== Material for the task ==

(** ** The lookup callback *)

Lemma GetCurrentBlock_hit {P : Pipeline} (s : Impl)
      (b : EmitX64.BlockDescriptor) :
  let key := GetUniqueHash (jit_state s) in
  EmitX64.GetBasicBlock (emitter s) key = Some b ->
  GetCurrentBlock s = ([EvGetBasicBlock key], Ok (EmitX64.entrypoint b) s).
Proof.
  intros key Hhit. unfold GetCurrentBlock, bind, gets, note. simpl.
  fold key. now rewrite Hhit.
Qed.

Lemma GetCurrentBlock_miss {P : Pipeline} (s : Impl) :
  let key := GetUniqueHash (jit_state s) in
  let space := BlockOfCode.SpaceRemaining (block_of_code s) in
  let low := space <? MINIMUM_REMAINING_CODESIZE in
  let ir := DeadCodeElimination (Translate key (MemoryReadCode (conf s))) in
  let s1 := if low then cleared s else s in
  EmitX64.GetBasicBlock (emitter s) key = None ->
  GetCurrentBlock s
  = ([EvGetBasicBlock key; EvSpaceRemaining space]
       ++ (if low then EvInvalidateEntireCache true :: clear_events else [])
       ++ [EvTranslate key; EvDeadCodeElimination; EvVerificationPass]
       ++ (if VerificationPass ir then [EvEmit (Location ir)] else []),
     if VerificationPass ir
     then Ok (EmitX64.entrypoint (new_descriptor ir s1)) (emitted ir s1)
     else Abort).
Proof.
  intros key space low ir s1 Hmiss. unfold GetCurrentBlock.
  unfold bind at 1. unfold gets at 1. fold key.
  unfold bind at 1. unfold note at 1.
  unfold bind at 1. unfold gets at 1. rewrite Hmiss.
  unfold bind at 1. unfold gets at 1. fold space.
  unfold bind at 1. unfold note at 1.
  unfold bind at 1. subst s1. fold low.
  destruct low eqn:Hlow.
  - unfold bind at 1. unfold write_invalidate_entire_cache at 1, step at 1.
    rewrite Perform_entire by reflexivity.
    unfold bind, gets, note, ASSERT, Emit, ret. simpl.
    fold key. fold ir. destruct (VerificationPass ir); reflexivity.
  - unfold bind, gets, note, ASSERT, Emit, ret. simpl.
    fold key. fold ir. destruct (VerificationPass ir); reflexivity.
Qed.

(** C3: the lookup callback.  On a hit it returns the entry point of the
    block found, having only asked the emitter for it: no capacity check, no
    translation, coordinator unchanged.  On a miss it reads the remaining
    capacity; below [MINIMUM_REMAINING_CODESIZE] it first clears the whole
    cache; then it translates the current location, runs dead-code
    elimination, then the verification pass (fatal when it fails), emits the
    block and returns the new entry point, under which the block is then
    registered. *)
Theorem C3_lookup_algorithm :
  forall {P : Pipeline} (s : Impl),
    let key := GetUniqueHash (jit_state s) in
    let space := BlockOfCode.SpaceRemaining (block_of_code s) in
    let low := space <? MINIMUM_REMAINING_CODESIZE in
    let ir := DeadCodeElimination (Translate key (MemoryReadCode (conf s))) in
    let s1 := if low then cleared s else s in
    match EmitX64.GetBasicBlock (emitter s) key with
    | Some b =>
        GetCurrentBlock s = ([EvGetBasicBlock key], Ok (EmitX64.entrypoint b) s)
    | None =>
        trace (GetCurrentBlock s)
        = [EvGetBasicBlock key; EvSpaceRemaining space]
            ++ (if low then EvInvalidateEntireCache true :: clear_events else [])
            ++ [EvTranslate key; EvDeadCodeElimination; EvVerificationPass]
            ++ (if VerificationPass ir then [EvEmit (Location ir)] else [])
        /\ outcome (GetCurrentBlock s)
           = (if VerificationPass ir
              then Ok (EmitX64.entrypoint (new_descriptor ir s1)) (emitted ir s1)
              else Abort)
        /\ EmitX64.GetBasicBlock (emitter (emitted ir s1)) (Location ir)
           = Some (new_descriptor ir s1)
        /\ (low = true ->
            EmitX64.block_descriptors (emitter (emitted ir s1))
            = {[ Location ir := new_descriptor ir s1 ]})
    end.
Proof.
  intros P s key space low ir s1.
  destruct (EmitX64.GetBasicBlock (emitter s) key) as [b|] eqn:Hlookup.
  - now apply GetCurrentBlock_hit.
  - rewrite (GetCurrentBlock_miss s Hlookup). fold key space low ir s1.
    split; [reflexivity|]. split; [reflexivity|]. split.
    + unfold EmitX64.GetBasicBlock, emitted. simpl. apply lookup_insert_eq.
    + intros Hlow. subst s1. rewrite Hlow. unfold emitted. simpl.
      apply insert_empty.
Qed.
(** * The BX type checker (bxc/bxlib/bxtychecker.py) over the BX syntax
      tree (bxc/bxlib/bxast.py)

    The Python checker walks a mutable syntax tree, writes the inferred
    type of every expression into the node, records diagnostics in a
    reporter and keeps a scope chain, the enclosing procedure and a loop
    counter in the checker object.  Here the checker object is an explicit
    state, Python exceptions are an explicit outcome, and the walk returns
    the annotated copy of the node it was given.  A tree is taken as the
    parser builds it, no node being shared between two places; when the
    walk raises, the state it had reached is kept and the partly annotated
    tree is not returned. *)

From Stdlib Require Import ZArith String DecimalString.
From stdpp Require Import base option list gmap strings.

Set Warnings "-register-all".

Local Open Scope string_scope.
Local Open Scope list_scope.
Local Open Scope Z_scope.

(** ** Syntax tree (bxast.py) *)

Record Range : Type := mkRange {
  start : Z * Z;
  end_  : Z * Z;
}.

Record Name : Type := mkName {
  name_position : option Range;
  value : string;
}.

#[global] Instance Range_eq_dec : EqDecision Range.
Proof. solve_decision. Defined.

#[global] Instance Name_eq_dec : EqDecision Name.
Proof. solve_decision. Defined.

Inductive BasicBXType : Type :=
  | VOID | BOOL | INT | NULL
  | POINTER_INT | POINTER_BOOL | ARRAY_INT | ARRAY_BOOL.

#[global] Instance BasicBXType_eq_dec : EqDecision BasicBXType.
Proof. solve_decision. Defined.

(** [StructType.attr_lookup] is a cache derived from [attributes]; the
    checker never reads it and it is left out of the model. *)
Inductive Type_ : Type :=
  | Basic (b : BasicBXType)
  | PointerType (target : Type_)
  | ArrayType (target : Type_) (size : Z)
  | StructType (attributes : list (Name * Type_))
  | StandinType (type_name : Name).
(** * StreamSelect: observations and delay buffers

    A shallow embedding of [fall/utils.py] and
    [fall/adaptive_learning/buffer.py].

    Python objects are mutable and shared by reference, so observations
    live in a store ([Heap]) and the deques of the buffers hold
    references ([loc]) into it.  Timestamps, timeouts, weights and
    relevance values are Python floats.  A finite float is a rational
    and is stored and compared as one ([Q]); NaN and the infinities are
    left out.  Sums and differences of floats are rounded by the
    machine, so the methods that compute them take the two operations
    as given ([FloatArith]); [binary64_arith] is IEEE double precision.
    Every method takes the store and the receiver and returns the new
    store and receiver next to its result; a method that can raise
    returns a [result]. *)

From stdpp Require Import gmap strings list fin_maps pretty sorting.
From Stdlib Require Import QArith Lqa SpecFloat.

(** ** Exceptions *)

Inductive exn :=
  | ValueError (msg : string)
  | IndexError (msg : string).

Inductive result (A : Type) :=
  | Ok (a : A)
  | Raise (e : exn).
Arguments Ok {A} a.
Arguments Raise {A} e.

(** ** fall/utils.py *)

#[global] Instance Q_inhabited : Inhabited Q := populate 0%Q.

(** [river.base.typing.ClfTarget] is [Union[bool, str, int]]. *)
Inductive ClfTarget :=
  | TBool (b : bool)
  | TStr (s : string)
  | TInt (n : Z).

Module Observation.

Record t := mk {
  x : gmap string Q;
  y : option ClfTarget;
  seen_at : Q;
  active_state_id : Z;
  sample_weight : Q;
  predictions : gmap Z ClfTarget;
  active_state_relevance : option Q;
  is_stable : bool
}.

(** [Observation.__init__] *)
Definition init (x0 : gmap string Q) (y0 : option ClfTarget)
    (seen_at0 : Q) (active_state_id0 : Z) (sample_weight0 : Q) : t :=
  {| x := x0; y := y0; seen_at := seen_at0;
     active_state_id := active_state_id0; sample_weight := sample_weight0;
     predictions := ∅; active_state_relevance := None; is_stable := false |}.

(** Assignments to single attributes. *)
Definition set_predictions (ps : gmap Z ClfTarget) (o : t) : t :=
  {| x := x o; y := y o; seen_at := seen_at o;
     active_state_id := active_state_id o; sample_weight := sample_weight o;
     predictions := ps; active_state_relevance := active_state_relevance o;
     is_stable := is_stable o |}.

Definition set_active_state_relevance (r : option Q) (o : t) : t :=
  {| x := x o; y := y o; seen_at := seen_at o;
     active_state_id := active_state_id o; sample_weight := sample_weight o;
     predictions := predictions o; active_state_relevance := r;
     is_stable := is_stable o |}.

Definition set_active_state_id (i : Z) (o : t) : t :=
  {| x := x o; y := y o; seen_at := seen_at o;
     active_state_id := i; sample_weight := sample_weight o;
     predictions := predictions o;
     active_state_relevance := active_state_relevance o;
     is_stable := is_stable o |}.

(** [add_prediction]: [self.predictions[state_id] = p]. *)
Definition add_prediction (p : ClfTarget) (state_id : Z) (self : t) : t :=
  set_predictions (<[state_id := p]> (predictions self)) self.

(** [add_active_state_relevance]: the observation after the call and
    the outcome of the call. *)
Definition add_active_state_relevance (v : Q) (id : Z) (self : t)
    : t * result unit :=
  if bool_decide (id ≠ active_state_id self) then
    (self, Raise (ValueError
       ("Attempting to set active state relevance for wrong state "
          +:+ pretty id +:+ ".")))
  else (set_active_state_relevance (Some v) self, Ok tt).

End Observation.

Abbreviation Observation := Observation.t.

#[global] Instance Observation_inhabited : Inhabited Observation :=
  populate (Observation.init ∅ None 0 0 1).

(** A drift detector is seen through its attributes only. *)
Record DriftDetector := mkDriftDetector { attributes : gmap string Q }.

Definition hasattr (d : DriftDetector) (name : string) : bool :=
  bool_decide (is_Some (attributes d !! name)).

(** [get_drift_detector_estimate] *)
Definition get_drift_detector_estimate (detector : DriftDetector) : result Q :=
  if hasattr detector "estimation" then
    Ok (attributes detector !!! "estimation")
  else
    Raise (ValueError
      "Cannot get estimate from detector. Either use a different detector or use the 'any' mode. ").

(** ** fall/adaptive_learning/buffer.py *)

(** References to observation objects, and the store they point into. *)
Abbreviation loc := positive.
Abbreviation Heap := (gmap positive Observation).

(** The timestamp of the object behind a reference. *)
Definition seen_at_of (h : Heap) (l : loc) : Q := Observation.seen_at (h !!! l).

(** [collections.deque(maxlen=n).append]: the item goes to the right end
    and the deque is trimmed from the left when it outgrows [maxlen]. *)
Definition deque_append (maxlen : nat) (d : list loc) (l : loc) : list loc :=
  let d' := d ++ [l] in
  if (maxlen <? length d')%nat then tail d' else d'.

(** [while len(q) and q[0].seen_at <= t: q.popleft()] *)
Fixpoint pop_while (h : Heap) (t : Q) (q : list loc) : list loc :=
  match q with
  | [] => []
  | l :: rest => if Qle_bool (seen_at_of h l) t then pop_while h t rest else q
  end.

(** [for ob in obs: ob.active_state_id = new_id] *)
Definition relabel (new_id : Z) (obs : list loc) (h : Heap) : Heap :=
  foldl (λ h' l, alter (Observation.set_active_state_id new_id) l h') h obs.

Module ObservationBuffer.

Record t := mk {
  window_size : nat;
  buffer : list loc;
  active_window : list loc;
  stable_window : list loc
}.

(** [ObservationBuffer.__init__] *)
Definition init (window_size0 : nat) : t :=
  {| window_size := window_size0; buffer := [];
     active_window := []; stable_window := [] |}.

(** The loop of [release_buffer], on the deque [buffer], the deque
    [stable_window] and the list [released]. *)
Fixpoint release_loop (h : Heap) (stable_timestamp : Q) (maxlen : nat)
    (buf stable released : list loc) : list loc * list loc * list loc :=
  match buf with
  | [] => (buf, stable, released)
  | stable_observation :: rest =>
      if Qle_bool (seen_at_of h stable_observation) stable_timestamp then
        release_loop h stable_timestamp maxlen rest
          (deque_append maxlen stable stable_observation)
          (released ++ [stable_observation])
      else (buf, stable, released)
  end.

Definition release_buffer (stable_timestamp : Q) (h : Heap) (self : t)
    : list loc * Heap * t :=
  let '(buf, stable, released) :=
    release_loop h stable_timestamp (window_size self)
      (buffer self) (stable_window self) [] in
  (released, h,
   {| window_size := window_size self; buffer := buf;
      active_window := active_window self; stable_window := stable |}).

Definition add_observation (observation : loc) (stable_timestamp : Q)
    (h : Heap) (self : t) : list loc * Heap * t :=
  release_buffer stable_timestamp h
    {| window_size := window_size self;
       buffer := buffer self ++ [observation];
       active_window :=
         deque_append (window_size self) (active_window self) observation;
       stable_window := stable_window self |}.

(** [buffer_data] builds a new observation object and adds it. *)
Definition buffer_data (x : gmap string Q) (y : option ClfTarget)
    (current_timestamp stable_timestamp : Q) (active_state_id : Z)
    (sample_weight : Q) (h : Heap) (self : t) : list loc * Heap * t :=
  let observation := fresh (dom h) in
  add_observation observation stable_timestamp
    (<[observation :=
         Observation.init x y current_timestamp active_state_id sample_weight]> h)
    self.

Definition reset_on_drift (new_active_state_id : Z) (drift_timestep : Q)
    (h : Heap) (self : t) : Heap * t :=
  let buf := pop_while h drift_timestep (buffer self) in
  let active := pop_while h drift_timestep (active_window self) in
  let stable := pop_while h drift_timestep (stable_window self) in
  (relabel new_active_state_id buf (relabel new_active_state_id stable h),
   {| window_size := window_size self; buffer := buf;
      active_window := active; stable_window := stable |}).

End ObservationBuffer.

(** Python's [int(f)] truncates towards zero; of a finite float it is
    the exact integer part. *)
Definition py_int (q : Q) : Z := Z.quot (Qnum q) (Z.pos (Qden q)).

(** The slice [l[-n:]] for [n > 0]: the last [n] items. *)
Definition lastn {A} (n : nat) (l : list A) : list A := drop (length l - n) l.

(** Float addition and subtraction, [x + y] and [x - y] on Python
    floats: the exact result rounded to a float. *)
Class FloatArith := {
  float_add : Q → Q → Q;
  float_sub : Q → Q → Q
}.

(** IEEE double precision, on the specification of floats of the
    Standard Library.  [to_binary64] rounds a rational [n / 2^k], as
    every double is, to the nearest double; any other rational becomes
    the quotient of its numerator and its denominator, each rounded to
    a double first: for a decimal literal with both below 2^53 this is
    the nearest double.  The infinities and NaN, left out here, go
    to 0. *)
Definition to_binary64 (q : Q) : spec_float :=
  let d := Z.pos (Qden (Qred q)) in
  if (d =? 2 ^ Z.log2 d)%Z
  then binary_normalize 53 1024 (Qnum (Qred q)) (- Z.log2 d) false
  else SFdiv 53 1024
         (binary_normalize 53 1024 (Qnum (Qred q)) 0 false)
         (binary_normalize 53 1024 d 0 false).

== Assigned task ==
Look back at the entries above. Retype the line with "(** References to", the line with "Definition seen_at_of (h", and all lines in between.

== Answer below ==
(** References to observation objects, and the store they point into. *)
Abbreviation loc := positive.
Abbreviation Heap := (gmap positive Observation).

(** The timestamp of the object behind a reference. *)
Definition seen_at_of (h : Heap) (l : loc) : Q := Observation.seen_at (h !!! l).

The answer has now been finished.